All Ordinary Shares that are redeemed will be cancelled with effect from the Record Date and accordingly will thereafter be incapable of transfer by Shareholders or re-issue by the Company.
Based on the ULVR share price as at the close of business on 16 February 2023, being the date on which the ULVR shares were distributed from the Investment Partnership, the redemption amount per Ordinary Share to be compulsorily redeemed by the Company pursuant to the Share Redemption equates to 193.69 pence per Ordinary Share (equating to an aggregate amount of 42,760,178.40 in respect of 22,076,289 Ordinary Shares, with the investors receiving such amount by the Share Distribution and any cash payment in respect of fractional entitlements to which shareholders are entitled).

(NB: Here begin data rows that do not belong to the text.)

(** X20.  [ValidateRemovePodsHavingTooManyRestartsArgs] accepts exactly the
    arguments with at most one non-empty namespace set, a label selector
    that converts and a restart threshold of at least one. *)
Theorem too_many_restarts_args_valid_iff (args : RemovePodsHavingTooManyRestartsArgs) :
  ValidateRemovePodsHavingTooManyRestartsArgs args = None <->
  atMostOneNamespaceSet (tmr_Namespaces args)
  /\ selectorConverts (tmr_LabelSelector args)
  /\ (1 <= tmr_PodRestartThreshold args)%Z.
Proof.
  unfold ValidateRemovePodsHavingTooManyRestartsArgs.
  rewrite errorsAggregate_None, !Forall_cons, Forall_nil.
  rewrite validateNamespaceArgs_None, validateLabelSelectorArgs_None,
    validatePodRestartThreshold_None. tauto.
Qed.

(** X21.  [ValidatePodLifeTimeArgs] accepts exactly the arguments with a
    maximum life time set, at most one non-empty namespace set, a label
    selector that converts and allowed states. *)
Theorem pod_life_time_args_valid_iff (args : PodLifeTimeArgs) :
  ValidatePodLifeTimeArgs args = None <->
  is_Some (plt_MaxPodLifeTimeSeconds args)
  /\ atMostOneNamespaceSet (plt_Namespaces args)
  /\ selectorConverts (plt_LabelSelector args)
  /\ validatePodLifeTimeStates (plt_States args) = None.
Proof.
  unfold ValidatePodLifeTimeArgs.
  rewrite errorsAggregate_None, !Forall_cons, Forall_nil.
  rewrite validateNamespaceArgs_None, validateLabelSelectorArgs_None.
  destruct (plt_MaxPodLifeTimeSeconds args); split.
  - intros (_ & ? & ? & ? & _). eauto.
  - tauto.
  - intros (? & _). discriminate.
  - intros ([? ?] & _). discriminate.
Qed.

(** X22.  [ValidateRemovePodsViolatingNodeAffinityArgs] panics on nil
    arguments, although it tests for them; on given arguments it accepts
    exactly those with a node affinity type, at most one non-empty namespace
    set and a label selector that converts. *)
Theorem node_affinity_args_nil_panics (args : RemovePodsViolatingNodeAffinityArgs) :
  ValidateRemovePodsViolatingNodeAffinityArgs None = Panics
  /\ exists result,
       ValidateRemovePodsViolatingNodeAffinityArgs (Some args) = Returns result
       /\ (result = None <->
           na_NodeAffinityType args <> []
           /\ atMostOneNamespaceSet (na_Namespaces args)
           /\ selectorConverts (na_LabelSelector args)).
Proof.
  split; [reflexivity|]. unfold ValidateRemovePodsViolatingNodeAffinityArgs.
  eexists. split; [reflexivity|].
  rewrite errorsAggregate_None, !Forall_cons, Forall_nil.
  rewrite validateNamespaceArgs_None, validateLabelSelectorArgs_None.
  destruct (na_NodeAffinityType args); simpl; split.
  - intros (? & _). discriminate.
  - intros (? & _). contradiction.
  - intros (_ & ? & ? & _). repeat split; [discriminate|assumption..].
  - tauto.
Qed.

The existing Ordinary Shares will be disabled in CREST after close of business on the Record Date and the existing ISIN number, GG00BKQN9F08 (the "Old ISIN") will expire. The new ISIN number, GG00BQKR7233 in respect of the remaining Ordinary Shares which have not been compulsorily redeemed (the "New ISIN") will be enabled and available for transfer from 8.00 a.m. on 13 March 2023. The share price TIDM "TI1.L" will remain unchanged. CREST will automatically transform any open transactions as at the Record Date into the New ISIN.
ULVR dividends
Shareholders should note that, in the event they retain the ULVR shares distributed by way of the Share Distribution, they will be entitled (directly) to any dividends declared by ULVR with a record date post the Record Date of 10 March 2023. For the avoidance of doubt, the Company is entitled to the quarterly interim ULVR dividend which was declared on 9 February 2023 and which is payable on 21 March 2023 to ULVR shareholders on the ULVR register as of 24 February 2023.
Expected Timetable
Record date for entitlement for Share Redemption and Share Distribution Last day of trading in TI1 ordinary Shares under the Old ISIN
|
10 March 2023 |
Ex date for entitlement for Share Redemption and Share Distribution New ISIN numbers enabled Trading in TI1 Ordinary Shares under the New ISIN commences ULVR shares credited to shareholders in CREST
|
13 March 2023 |
Cash payment (via CREST) in respect of fractional entitlements |
By 17 March 2023 |
Following the completion of the Share Distribution and Share Redemption, the Board will commence the process to wind-up the Company. The Board expects that the Company will publish a circular to shareholders relating to the winding up of the Company shortly following the completion of the Share Redemption and Share Distribution. Further details of the liquidation will be announced in due course.
Net Asset Value
As at the date of this announcement, the Company has 23,462,338 Ordinary Shares in issue. Subsequent to the Share Redemption as outlined above, it is expected that the total number of Ordinary Shares in issue will be 1,386,048, each with equal voting rights.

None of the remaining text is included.